Preparing for OSCEs in pharmacy training

A guide to the objective structured clinical examinations and how to prepare for them.
Photo of a simulated medical environment for testing purposes

After reading this article, you should be able to:

  • Explain what objective structured clinical examinations are;
  • Feel confident that you know how to prepare for them.

The objective structured clinical examination (OSCE) has been a feature of medical school programmes since the 1970s. OSCEs were introduced to assess professional performance in practice within a safe environment, where neither the student or patient is at risk of harm. In an OSCE, clinical scenarios are simulated and the student responds as though they are a qualified healthcare professional.

Some students find OSCEs to be a stressful form of assessment. The student is exposed to the direct scrutiny of members of staff and simulated patients or healthcare professionals, and must find solutions to problems within a tight timeframe. However, students who are well prepared for OSCEs tend to be calmer and perform better.

The aim of this article is to explain what OSCEs involve and how to prepare for them. This article has been adapted from Pharmacy OSCEs, published by Pharmaceutical Press.

Pharmacy OSCEs is the only pharmacy-specific OSCE revision guide that covers the key competencies that will be tested. Written in a concise and accessible way, all types of situations are covered from responding to a specific symptom to solving calculations. Over 70 scenarios read like tasks at an OSCE station and are accompanied by:

  • Learning objectives;
  • Questions and answers;
  • Feedback and revision points;
  • Key references and further reading.

What topics are OSCEs likely to cover?

The topics likely to be assessed by OSCE are the ones that are challenging to test in other types of assessment. For example:

  • Responding to symptoms;
  • History taking;
  • Skills and knowledge needed for prescribing;
  • Counselling patients about prescription medicines;
  • Communicating information relating to medicines to healthcare professionals, patients or carers;
  • Record keeping;
  • Problem solving (e.g. identifying drug interactions or interpreting laboratory data and recommending appropriate management);
  • Dosage calculations;
  • Advising on drug administration.

To prepare, spend time revising these areas:

  • Patient assessment;
  • Interpreting laboratory biochemical data;
  • Monitoring requirements and understanding of results, such as the international normalised ratio;
  • Simple dosage calculations, such as doses for children expressed as mg/kg or mg/m2;
  • Basic pharmacokinetics — more complex formulae will be supplied during the exam, but clearance or volume of distribution might be considered common knowledge.

Familiarise yourself with the reference sources

Many reference sources will be available online or through your university. At a minimum, take some time to explore the following resources prior to the OSCE:

  • Martindale: The Complete Drug Reference​[1]​;
  • Stockley’s Drug Interactions​[2]​;
  • British National Formulary (BNF)​[3]​;
  • BNF for Children​[4]​;
  • National Institute for Health and Care Excellence clinical knowledge summaries​[5]​;
  • Summaries of product characteristics (SmPCs).

Bookmark where particular information is located, so that you can look it up quickly if needed. Similarly, have a look through patient information leaflets and SmPCs (available on the Electronic Medicines Compendium). These materials follow a specific format and you will save time in the exam if you know exactly where to look.
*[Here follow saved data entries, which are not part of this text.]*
(** Lines 153-354. *)
Definition FERMENTATION_CHAMBER_SENSOR_DESCRIPTIONS : list SensorEntityDescription :=
  [{| key := "temperature"; name := "Temperature" |};
   {| key := "targetTemperature"; name := "Target Temperature" |};
   {| key := "minTargetTemperature"; name := "Min Target Temperature" |};
   {| key := "maxTargetTemperature"; name := "Max Target Temperature" |};
   {| key := "heatingUtilisation"; name := "Heating Utilization" |};
   {| key := "totalRunTime"; name := "Total Runtime" |};
   {| key := "coolingRunTime"; name := "Cooling Runtime" |};
   {| key := "heatingRunTime"; name := "Heating Runtime" |};
   {| key := "compressorRunTime"; name := "Compressor Runtime" |};
   {| key := "auxillaryRunTime"; name := "Auxiliary Runtime" |};
   {| key := "coolingStarts"; name := "Cooling Starts" |};
   {| key := "heatingStarts"; name := "Heating Starts" |};
   {| key := "compressorStarts"; name := "Compressor Starts" |};
   {| key := "auxillaryStarts"; name := "Auxiliary Starts" |};
   {| key := "highTempAlarm"; name := "High Temperature Alarm" |};
   {| key := "lowTempAlarm"; name := "Low Temperature Alarm" |};
   {| key := "connectionState"; name := "Connection Status" |};
   {| key := "status"; name := "Status" |};
   {| key := "rssi"; name := "Signal Strength" |};
   {| key := "firmwareVersion"; name := "Firmware Version" |};
   {| key := "pidEnabled"; name := "PID Enabled" |};
   {| key := "pidProportional"; name := "PID Proportional" |};
   {| key := "pidIntegral"; name := "PID Integral" |};
   {| key := "pidDerivative"; name := "PID Derivative" |};
   {| key := "coolingEnabled"; name := "Cooling Enabled" |};
   {| key := "heatingEnabled"; name := "Heating Enabled" |};
   {| key := "fanEnabled"; name := "Fan Enabled" |};
   {| key := "lightEnabled"; name := "Light Setting" |};
   {| key := "controlDeviceType"; name := "Control Device Type" |};
   {| key := "controlDeviceTemperature"; name := "Control Device Temperature" |}].
Lemma copy_step_sink_error g c p re werr rs w :
  loop_at g c ((p, re) :: rs) w ->
  has_bytes p = true ->
  downstream (fwd w) (delivered w) p = Some werr ->
  exists w1,
    copy_step g w = loop_fail g c werr w1
    /\ goroutines w1 !! g = Some {| glink := c; gstate_of := Reading |}
    /\ is_Some (conns w1 !! c)
    /\ fwd w1 = fwd w /\ delivered w1 = delivered w ++ [p]
    /\ trace w1 = trace w ++ [EvDeliver g p (Some werr)].
Proof.
  intros Hl Hp Hs.
  destruct (copy_step_read g c p re rs w Hl) as (w1 & Hr & Hl1 & Hf & Hd & Ht).
  exists (emit (EvDeliver g p (Some werr)) (set_delivered (delivered w1 ++ [p]) w1)).
  unfold copy_step. rewrite (proj1 Hl), Hr.
  change (0 <? Z.of_nat (length p)) with (has_bytes p). rewrite Hp.
  unfold downstream_write. rewrite Hf, Hd, Hs. simpl.
  split; [reflexivity|]. split; [apply Hl1|]. split; [|rewrite Ht; auto].
  destruct Hl1 as (_ & cn & Hc & _). eauto.
Qed.

(** From an empty channel, a copy loop whose link yields the payloads [ps]
    and then a read error [e] calls the sink once for each payload that has
    bytes, in order, then closes the link, sends [e] on the channel and
    returns.  If instead the sink refuses a payload [p] with [werr], that
    call is the last one: the loop closes the link, sends [werr] and
    returns.  Either way the goroutine, once returned, takes no further
    step. *)
Lemma copy_loop_publishes_once g c w ps rs :
  copyToDownstreamError (fwd w) = None ->
  accepts_all (downstream (fwd w)) (delivered w) (List.filter has_bytes ps) ->
  (forall e,
     loop_at g c (map (fun p => (p, None)) ps ++ ([], Some e) :: rs) w ->
     let w' := copyToDownstream (length ps + 2) g w in
     trace w' = trace w
                ++ map (fun q => EvDeliver g q None) (List.filter has_bytes ps)
                ++ [EvLoopClose g c; EvPublish g e]
     /\ delivered w' = delivered w ++ List.filter has_bytes ps
     /\ finished g c e w')
  /\
  (forall p re werr,
     loop_at g c (map (fun p => (p, None)) ps ++ (p, re) :: rs) w ->
     has_bytes p = true ->
     downstream (fwd w) (delivered w ++ List.filter has_bytes ps) p = Some werr ->
     let w' := copyToDownstream (length ps + 2) g w in
     trace w' = trace w
                ++ map (fun q => EvDeliver g q None) (List.filter has_bytes ps)
                ++ [EvDeliver g p (Some werr); EvLoopClose g c; EvPublish g werr]
     /\ delivered w' = delivered w ++ List.filter has_bytes ps ++ [p]
     /\ finished g c werr w').
Proof.
  intros Hch Hacc. split.
  - intros e Hl w'. subst w'. rewrite copyToDownstream_add.
    destruct (copy_loop_delivers g c ps _ w Hl Hacc) as (Hl1 & Hf1 & Hd1 & Ht1).
    set (w1 := copyToDownstream (length ps) g w) in *.
    destruct (copy_step_read_error g c e rs w1 Hl1) as (w2 & Hs & Hg2 & Hc2 & Hf2 & Hd2 & Ht2).
    simpl copyToDownstream. rewrite Hs.
    assert (Hch2 : copyToDownstreamError (fwd w2) = None) by congruence.
    destruct (fail_then_publish g c e w2 Hg2 Hc2 Hch2) as (Ht3 & Hd3 & Hfin).
    rewrite Ht3, Hd3, Ht2, Hd2, Ht1, Hd1, <- app_assoc. auto.
  - intros p re werr Hl Hp Hs w'. subst w'. rewrite copyToDownstream_add.
    destruct (copy_loop_delivers g c ps _ w Hl Hacc) as (Hl1 & Hf1 & Hd1 & Ht1).
    set (w1 := copyToDownstream (length ps) g w) in *.
    assert (Hs1 : downstream (fwd w1) (delivered w1) p = Some werr) by congruence.
    destruct (copy_step_sink_error g c p re werr rs w1 Hl1 Hp Hs1)
      as (w2 & Hst & Hg2 & Hc2 & Hf2 & Hd2 & Ht2).
    simpl copyToDownstream. rewrite Hst.
    assert (Hch2 : copyToDownstreamError (fwd w2) = None) by congruence.
    destruct (fail_then_publish g c werr w2 Hg2 Hc2 Hch2) as (Ht3 & Hd3 & Hfin).
    rewrite Ht3, Hd3, Ht2, Hd2, Ht1, Hd1, <- !app_assoc. simpl. auto.
Qed.

(** The send of a loop waits while the one slot of the channel is full: as
    long as nothing is received, the goroutine takes no step. *)
Lemma send_waits_on_a_full_channel g c e w :
  goroutines w !! g = Some {| glink := c; gstate_of := Publishing e |} ->
  copyToDownstreamError (fwd w) <> None ->
  forall n, copyToDownstream n g w = w.
Proof.
  intros Hg Hch n. induction n as [|n IH]; simpl; [reflexivity|].
  unfold copy_step at 1. rewrite Hg.
  destruct (copyToDownstreamError (fwd w)); [exact IH|contradiction].
Qed.
Lemma hoare_Watcher_run_active_ this :
  (∀ v o, hoare any_exn I R (emit (ECallback this v o))) →
  hoare any_exn I R (Watcher_run_active_ fuel run_rec flush_rec this).
Proof.
  intros Hcb. unfold Watcher_run_active_, invokeWithErrorHandling, handleError.
  repeat hoare_step ltac:(first
    [ apply Hcb | apply hoare_exec_callback_
    | apply hoare_getW; [apply _ | done]
    | apply hoare_of_quiet; [done | apply quiet_Watcher_get]
    | apply hoare_of_quiet; [done | by apply quiet_modifyW]
    | apply (hoare_try_catch any_exn I R any_exn); [|intros ? _]
    | by apply hoare_quiet_emit ]).
Qed.

(** [run()]: when it returns, [ERunEnd] is the last thing it did. *)
Lemma Watcher_run_post this w :
  hoare any_exn I R (emit (ERunBegin this)) →
  (∀ v o, hoare any_exn I R (emit (ECallback this v o))) →
  I w →
  match Watcher_run_ fuel run_rec flush_rec this w with
  | Ok _ w' => ∃ w1, I w1 ∧ R w w1 ∧ w' = upd_trace (cons (ERunEnd this)) w1
  | Thrown _ w' => I w' ∧ R w w'
  | OutOfFuel => True
  end.
Proof.
  intros Hbegin Hcb Hw.
  assert (hoare any_exn I R
    (emit (ERunBegin this);; W ← getW this;
     if w_active W then Watcher_run_active_ fuel run_rec flush_rec this else skip))
    as Hbody.
  { repeat hoare_step ltac:(first
      [ apply Hbegin | by apply hoare_Watcher_run_active_
      | apply hoare_getW; [apply _ | done] ]). }
  specialize (Hbody w Hw). revert Hbody.
  unfold Watcher_run_, emit, modify, getW, mbind, M_bind. simpl.
  destruct (watchers w !! this) as [W|]; [|by intros (_ & ? & ?)].
  destruct (w_active W); simpl.
  - destruct (Watcher_run_active_ fuel run_rec flush_rec this _) as [[] w1|e w1|];
      [|by intros (_ & ? & ?)|done].
    intros [? ?]. by exists w1.
  - intros [? ?]. by eexists.
Qed.

Lemma hoare_Watcher_run_ this :
  hoare any_exn I R (emit (ERunBegin this)) →
  hoare any_exn I R (emit (ERunEnd this)) →
  (∀ v o, hoare any_exn I R (emit (ECallback this v o))) →
  hoare any_exn I R (Watcher_run_ fuel run_rec flush_rec this).
Proof.
  intros Hbegin Hend Hcb. unfold Watcher_run_.
  repeat hoare_step ltac:(first
    [ apply Hbegin | apply Hend | by apply hoare_Watcher_run_active_
    | apply hoare_getW; [apply _ | done] ]).
Qed.
End knot_hoare.

(** ** In the middle of a flush *)

#[global] Instance anyhow_refl : Reflexive anyhow.
Proof. done. Qed.

#[global] Instance anyhow_trans : Transitive anyhow.
Proof. done. Qed.

Section flushing.
Variables (T : list Event → Prop) (allowed : Event → Prop) (Q : Sched → Prop).
Hypothesis HT : ∀ e t, allowed e → T t → T (e :: t).
Hypothesis Hallowed : ∀ e, (∀ i, e ≠ ERunBegin i) → allowed e.
Hypothesis HQ : ∀ s x, Q s → Q (spliced x s).

Lemma during_flush_quiet w w' : (during_flush T allowed Q) w → quiet w w' → (during_flush T allowed Q) w' ∧ anyhow w w'.
Proof.
  intros (Hf & Hwt & Ht & Hq & Hs) []. split; [|done].
  unfold during_flush. rewrite q_sched0. split_and!; try done.
  - destruct q_trace0 as (evs & -> & Hevs).
    induction Hevs as [|e evs He _ IH]; [done|]. simpl.
    apply HT; [|done]. apply Hallowed. intros i ->. done.
  - intros i W' HW' Hsync. specialize (q_static0 i). rewrite HW' in q_static0.
    destruct (watchers w !! i) as [W|] eqn:HW; [|done].
    apply (Hs i W HW). destruct q_static0 as (_&_&_&_&<-&_). done.
Qed.

Lemma during_flush_emit e : allowed e → hoare any_exn (during_flush T allowed Q) anyhow (emit e).
Proof.
  intros He w (Hf & Hwt & Ht & Hq & Hs). simpl. split; [|done].
  split_and!; try done. by apply HT.
Qed.

Lemma during_flush_queueWatcher_ flush_rec x :
  hoare any_exn (during_flush T allowed Q) anyhow (queueWatcher_ flush_rec x).
Proof.
  intros w (Hf & Hwt & Ht & Hq & Hs).
  unfold queueWatcher_, gets, modifySched, modify, mbind, M_bind, skip. simpl.
  destruct (decide (x ∈ has (sched w))); simpl; [by split|].
  rewrite Hf, Hwt. simpl. split; [|done].
  split_and!; try done. apply (HQ _ x Hq).
Qed.

Section update.
Variables (fuel : nat) (run_rec : nat → M unit) (flush_rec : M unit).
Hypothesis Hrun : ∀ i, allowed (ERunBegin i) → hoare any_exn (during_flush T allowed Q) anyhow (run_rec i).

Lemma during_flush_update i :
  hoare any_exn (during_flush T allowed Q) anyhow (Watcher_update_ run_rec flush_rec i).
Proof.
  intros w Hw.
  pose proof (during_flush_emit (EUpdate i) (Hallowed (EUpdate i) ltac:(done)) w Hw) as He.
  unfold Watcher_update_, mbind, M_bind. simpl in *.
  destruct He as [Hw1 _]. unfold getW. simpl.
  destruct (watchers w !! i) as [W|] eqn:HW; [|done].
  destruct (w_lazy W).
  - pose proof (hoare_of_quiet (during_flush T allowed Q) anyhow _ during_flush_quiet
      (quiet_modifyW any_exn i (upd_w_dirty (λ _, true))
         ltac:(by intros []))) as Hd.
    apply (Hd _ Hw1).
  - destruct (w_sync W) eqn:Hsync.
    + refine (Hrun i _ _ Hw1). destruct Hw as (_&_&_&_&Hs). by apply (Hs i W).
    + exact (during_flush_queueWatcher_ flush_rec i _ Hw1).
Qed.

Lemma during_flush_run_ i w :
  allowed (ERunBegin i) → (during_flush T allowed Q) w →
  match Watcher_run_ fuel run_rec flush_rec i w with
  | Ok _ w' => ∃ w1, (during_flush T allowed Q) w1 ∧ w' = upd_trace (cons (ERunEnd i)) w1
  | Thrown _ w' => (during_flush T allowed Q) w'
  | OutOfFuel => True
  end.
Proof.
  intros Hi Hw.
  pose proof (Watcher_run_post (during_flush T allowed Q) anyhow during_flush_quiet fuel run_rec flush_rec
    (λ d, during_flush_emit _ (Hallowed (ENotify d) ltac:(done)))
    during_flush_update i w (during_flush_emit _ Hi)
    (λ v o, during_flush_emit _ (Hallowed (ECallback i v o) ltac:(done))) Hw) as H.
  destruct (Watcher_run_ fuel run_rec flush_rec i w) as [[] w'|e w'|]; [| |done].
  - destruct H as (w1 & ? & _ & ?). by exists w1.
  - tauto.
Qed.
End update.

Lemma during_flush_run fuel i w :
  allowed (ERunBegin i) → (during_flush T allowed Q) w →
  match Watcher_run fuel i w with
  | Ok _ w' => ∃ w1, (during_flush T allowed Q) w1 ∧ w' = upd_trace (cons (ERunEnd i)) w1
  | Thrown _ w' => (during_flush T allowed Q) w'
  | OutOfFuel => True
  end.
Proof.
  revert i w. induction fuel as [|fuel IH]; intros i w Hi Hw; [done|].
  change (Watcher_run (S fuel) i w)
    with (Watcher_run_ fuel (Watcher_run fuel) (flushSchedulerQueue fuel) i w).
  apply during_flush_run_; [|done..].
  intros j Hj w1 Hw1. specialize (IH j w1 Hj Hw1).
  destruct (Watcher_run fuel j w1) as [[] w'|e w'|]; [| |done].
  - destruct IH as (w2 & Hw2 & ->). split; [|done].
    destruct Hw2 as (?&?&?&?&?). split_and!; try done.
    apply HT; [|done]. by apply Hallowed.
  - done.
Qed.
End flushing.

(** ** The order in which a flush runs the watchers *)

Lemma splice_pos_gt_index q idx x pos : idx < pos → idx < splice_pos q idx x pos.
Proof.
  induction pos as [|i IH]; intros Hlt; simpl; [lia|].
  destruct (bool_decide (idx < i)) eqn:Hi; simpl; [|lia].
  apply bool_decide_eq_true in Hi.
  destruct (bool_decide (x < default 0 (q !! i))); [by apply IH | lia].
Qed.

Lemma splice_pos_le q idx x pos : splice_pos q idx x pos ≤ pos.
Proof.
  induction pos as [|i IH]; simpl; [lia|].
  destruct (bool_decide (idx < i) && bool_decide (x < default 0 (q !! i))); lia.
Qed.

(** The spliced watcher lands after every queued watcher of a smaller
    id. *)
Lemma splice_pos_after q idx x pos p y :
  q !! p = Some y → y < x → p < pos → p < splice_pos q idx x pos.
Proof.
  intros Hp Hlt. induction pos as [|i IH]; intros Hpos; simpl; [lia|].
  destruct (bool_decide (idx < i)) eqn:Hi; simpl; [|lia].
  destruct (bool_decide (x < default 0 (q !! i))) eqn:Hx; [|lia].
  apply bool_decide_eq_true in Hx. apply IH.
  destruct (decide (p = i)) as [->|]; [|lia].
  rewrite Hp in Hx. simpl in Hx. lia.
Qed.

Lemma pending_before_spliced Wp Wc b s x :
  Wp < Wc → b ≤ 1 → pending_before Wp Wc b s → pending_before Wp Wc b (spliced x s).
Proof.
  intros Hlt Hb (p & Hle & Hp & Hno). unfold pending_before, spliced. simpl.
  pose proof (lookup_lt_Some _ _ _ Hp) as Hlen.
  set (i1 := splice_pos (queue s) (index s) x (length (queue s))).
  assert (index s < i1) as Hi1 by (apply splice_pos_gt_index; lia).
  assert (i1 ≤ length (queue s)) as Hi1' by apply splice_pos_le.
  assert (∀ j, j < i1 → (take i1 (queue s) ++ x :: drop i1 (queue s)) !! j = queue s !! j)
    as Hbefore.
  { intros j Hj. rewrite lookup_app_l by (rewrite length_take; lia).
    by apply lookup_take_lt. }
  assert (∀ j, i1 ≤ j →
    (take i1 (queue s) ++ x :: drop i1 (queue s)) !! S j = queue s !! j) as Hafter.
  { intros j Hj. rewrite lookup_app_r by (rewrite length_take; lia).
    rewrite length_take, Nat.min_l by lia.
    replace (S j - i1) with (S (j - i1)) by lia. simpl.
    rewrite lookup_drop. f_equal. lia. }
  destruct (decide (i1 ≤ p)) as [Hdec|Hdec].
  - exists (S p). split_and!; [lia | by rewrite Hafter |].
    intros j Hj. destruct (decide (j < i1)) as [Hj1|Hj1].
    + rewrite Hbefore by done. apply Hno. lia.
    + destruct (decide (j = i1)) as [->|Hne].
      * rewrite lookup_app_r by (rewrite length_take; lia).
        rewrite length_take, Nat.min_l, Nat.sub_diag by lia. simpl.
        intros [= ->].
        pose proof (splice_pos_after (queue s) (index s) Wc (length (queue s)) p Wp
          Hp Hlt Hlen). lia.
      * destruct j as [|j]; [lia|]. rewrite Hafter by lia. apply Hno. lia.
  - exists p. split_and!; [lia | rewrite Hbefore; [done | lia] |].
    intros j Hj. rewrite Hbefore by lia. by apply Hno.
Qed.

Lemma StronglySorted_lookup (l : list nat) i j x y :
  StronglySorted (≤) l → l !! i = Some x → l !! j = Some y → i < j → x ≤ y.
Proof.
  intros Hs. revert i j. induction Hs as [|a l Hs IH Hall]; intros i j Hi Hj Hlt; [done|].
  destruct j as [|j]; [lia|]. destruct i as [|i]; simpl in *.
  - injection Hi as ->. rewrite Forall_forall in Hall.
    apply Hall. by eapply list_elem_of_lookup_2.
  - apply (IH i j); [done..|lia].
Qed.

(** Once sorted, the queue has [Wp] ahead of every watcher of a larger
    id. *)
Lemma pending_before_sorted Wp Wc (s : Sched) :
  Wp < Wc → Wp ∈ queue s →
  pending_before Wp Wc 0
    (upd_index (λ _, 0) (upd_queue (merge_sort (≤)) (upd_flushing (λ _, true) s))).
Proof.
  intros Hlt Hin. unfold pending_before. simpl.
  assert (Wp ∈ merge_sort (≤) (queue s)) as Hin'
    by (by rewrite merge_sort_Permutation).
  apply list_elem_of_lookup in Hin' as [p Hp].
  exists p. split_and!; [lia | done |].
  intros j Hj Hc.
  pose proof (StronglySorted_merge_sort (≤) (queue s)) as Hs.
  pose proof (StronglySorted_lookup _ j p Wc Wp Hs Hc Hp). lia.
Qed.

Lemma not_begun_cons Wc t0 e t :
  e ≠ ERunBegin Wc → not_begun Wc t0 t → not_begun Wc t0 (e :: t).
Proof.
  intros He (evs & -> & Hno). exists (e :: evs). split; [done|].
  rewrite elem_of_cons. intros [? | ?]; [congruence | done].
Qed.

Lemma parent_ran_cons Wp Wc t0 e t :
  parent_ran Wp Wc t0 t → parent_ran Wp Wc t0 (e :: t).
Proof.
  intros (evs & -> & Hend & Hafter). exists (e :: evs). split_and!; [done | |].
  - rewrite elem_of_cons. tauto.
  - intros later earlier Heq. destruct later as [|e' later]; simpl in Heq.
    + by injection Heq as -> ->.
    + injection Heq as -> Heq. by apply (Hafter later).
Qed.

Lemma parent_ran_end Wp Wc t0 t :
  not_begun Wc t0 t → parent_ran Wp Wc t0 (ERunEnd Wp :: t).
Proof.
  intros (evs & -> & Hno). exists (ERunEnd Wp :: evs). split_and!; [done | |].
  - rewrite elem_of_cons. tauto.
  - intros later earlier Heq. destruct later as [|e' later]; simpl in Heq; [done|].
    injection Heq as -> Heq. destruct Hno. rewrite Heq.
    rewrite elem_of_app, elem_of_cons. tauto.
Qed.

Lemma not_begun_runs_after Wp Wc t0 t :
  not_begun Wc t0 t → ∃ evs, t = evs ++ t0 ∧ runs_after Wp Wc evs.
Proof.
  intros (evs & -> & Hno). exists evs. split; [done|].
  intros later earlier Heq. destruct Hno. rewrite Heq.
  rewrite elem_of_app, elem_of_cons. tauto.
Qed.

Lemma parent_ran_runs_after Wp Wc t0 t :
  parent_ran Wp Wc t0 t → ∃ evs, t = evs ++ t0 ∧ runs_after Wp Wc evs.
Proof. intros (evs & -> & _ & ?). by exists evs. Qed.

Lemma runs_after_cons Wp Wc t0 e t :
  e ≠ ERunBegin Wc →
  (∃ evs, t = evs ++ t0 ∧ runs_after Wp Wc evs) →
  ∃ evs, e :: t = evs ++ t0 ∧ runs_after Wp Wc evs.
Proof.
  intros He (evs & -> & Hafter). exists (e :: evs). split; [done|].
  intros later earlier Heq. destruct later as [|e' later]; simpl in Heq.
  - congruence.
  - injection Heq as -> Heq. by apply (Hafter later).
Qed.

Lemma during_flush_trace T allowed Q e w :
  (∀ e t, allowed e → T t → T (e :: t)) → allowed e →
  during_flush T allowed Q w → during_flush T allowed Q (upd_trace (cons e) w).
Proof. intros HT He (?&?&?&?&?). split_and!; try done. by apply HT. Qed.

Lemma during_flush_sched T allowed Q Q' f w :
  flushing (f (sched w)) = flushing (sched w) →
  waiting (f (sched w)) = waiting (sched w) →
  (Q (sched w) → Q' (f (sched w))) →
  during_flush T allowed Q w → during_flush T allowed Q' (upd_sched f w).
Proof.
  intros Hf Hw HQ (?&?&?&?&?). unfold during_flush. simpl.
  rewrite Hf, Hw. split_and!; try done. by apply HQ.
Qed.

Lemma during_flush_pre T allowed Q Q' x W w :
  (∀ e t, allowed e → T t → T (e :: t)) → allowed (EBefore x) →
  (Q (sched w) → Q' (upd_has (λ h, h ∖ {[x]}) (sched w))) →
  during_flush T allowed Q w → during_flush T allowed Q' (flush_pre x W w).
Proof.
  intros HT He HQ Hw. unfold flush_pre.
  apply (during_flush_sched T allowed Q); [by destruct (w_before W)..| |].
  - by destruct (w_before W).
  - destruct (w_before W); [by apply during_flush_trace | done].
Qed.
(** A run in which every step succeeds: the state it ends in. *)
Lemma run_reconstruction_completes (time_start time_end : R)
  (s s1 : TikhonovSolver) (k : nat) solver (x itk sitk : ndarray) :
  shapes_ok base ->
  (_reg_type s = "TK0" /\ k = N) \/ (_reg_type s = "TK1" /\ k = (3 * N)%nat) ->
  print_settings base py (snd (compute_N_voxels base s)) = (Ok tt, s1) ->
  getitem (_get_approximate_solution base) (_minimizer s1) = Ok solver ->
  solver s1 (A_fw base s1) (A_bw base s1) (_get_M_y base ++ zeros k) = Ok x ->
  _get_itk_image_from_array_vec base x (_HR_volume_itk s1) = Ok itk ->
  get_sitk_from_itk_image base itk = Ok sitk ->
  run_reconstruction base py time_start time_end s
  = (Ok tt,
     set_HR_volume_sitk sitk
       (set_HR_volume_itk itk
          (set_elapsed_time_sec (Some (time_end - time_start)) s1))).
Proof.
  intros shapes Hk Hp Hs Hx Hitk Hsitk.
  unfold run_reconstruction, bind at 1.
  rewrite (@run_solver_value base py s s1 k solver shapes Hk Hp Hs), Hx.
  unfold bind, modify, get, lift. cbn. rewrite Hitk. cbn. rewrite Hsitk.
  reflexivity.
Qed.

End CompletedRun.

(** ** Runs of the concrete session *)

Section DemoRuns.

Local Open Scope R_scope.
Local Open Scope string_scope.
Local Open Scope list_scope.

Lemma A_fw_TK0 (base : Solver) (s : TikhonovSolver) (x : ndarray) :
  _reg_type s = "TK0" -> A_fw base s x = _A_TK0 base x (_alpha s).
Proof. intros H. unfold A_fw. rewrite H. reflexivity. Qed.

Lemma A_bw_TK0 (base : Solver) (s : TikhonovSolver) (z : ndarray) :
  _reg_type s = "TK0" -> A_bw base s z = _A_adj_TK0 base z (_alpha s).
Proof. intros H. unfold A_bw. rewrite H. reflexivity. Qed.

(** One step of the stand-in minimizer without regularization. *)
Lemma demo_step (s : TikhonovSolver) (x0 x1 : R) :
  _reg_type s = "TK0" -> _alpha s = 0 -> _HR_volume_itk s = [x0; x1] ->
  Demo.landweber_step s (A_fw Demo.base s) (A_bw Demo.base s)
    (_get_M_y Demo.base ++ zeros 2)
  = Ok [x0 + (3 - x0 - x1) / 2; x1 + (5 - x0 - 2 * x1) / 2].
Proof.
  intros Hrt Ha Hx. unfold Demo.landweber_step. rewrite Hx.
  rewrite A_fw_TK0, Ha, (A_TK0_value demo_shapes) by (assumption || reflexivity).
  cbn [rbind]. unfold sub. rewrite elementwise_same by reflexivity.
  cbn [rbind].
  rewrite A_bw_TK0, Ha, (A_adj_TK0_value demo_shapes) by (assumption || reflexivity).
  cbn [rbind]. unfold add. rewrite elementwise_same by reflexivity.
  rewrite sqrt_0. cbn.
  f_equal. f_equal; [lra|]. f_equal. lra.
Qed.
If you are able to bring a copy of the BNF into the exam with you, spend time becoming familiar with the edition that you intend to take. Considerations include:

  • Do you understand all the symbols? Remind yourself by looking through the abbreviations pages prior to the OSCEs;
  • When looking at an individual citation for a drug, additional information may be included in the class citation;
  • Familiarise yourself with the location of the ‘equivalent dosages’, as it is not always obvious. For example, equivalent dosages of morphine and diamorphine are not found at the beginning of ‘Opioid analgesics’, but within ‘Prescribing in palliative care’;
  • The appendices in the BNF are an accessible source of information. Older editions have separate appendices for hepatic failure, renal failure, pregnancy and breastfeeding. Newer copies have this information within the main body of the book;
  • The BNF highlights important information, such as warnings, by using a coloured box or different font. This is intended to draw the reader’s eye;
  • Many drugs are used for multiple clinical indications and the treatment schedule may vary considerably — for example, look at the doses of cyproterone used to treat acne, male hypersexuality and malignant disease.
  • Be careful to choose the most appropriate indication when using the index.

‘Bell ringers’

As you develop your clinical skills, you will identify some drugs that are difficult to use; for example, they may have narrow therapeutic indices, be enzyme inhibitors or inducers, need therapeutic drug monitoring or have serious adverse effects. These are the medicines most likely to appear in OSCEs because they are also most likely to cause problems in practice. These drugs could be called ‘bell ringers’, which is to say that when you encounter them, bells should start ringing in your head. You can probably think of a few immediately — digoxin, warfarin, methotrexate, carbamazepine and erythromycin.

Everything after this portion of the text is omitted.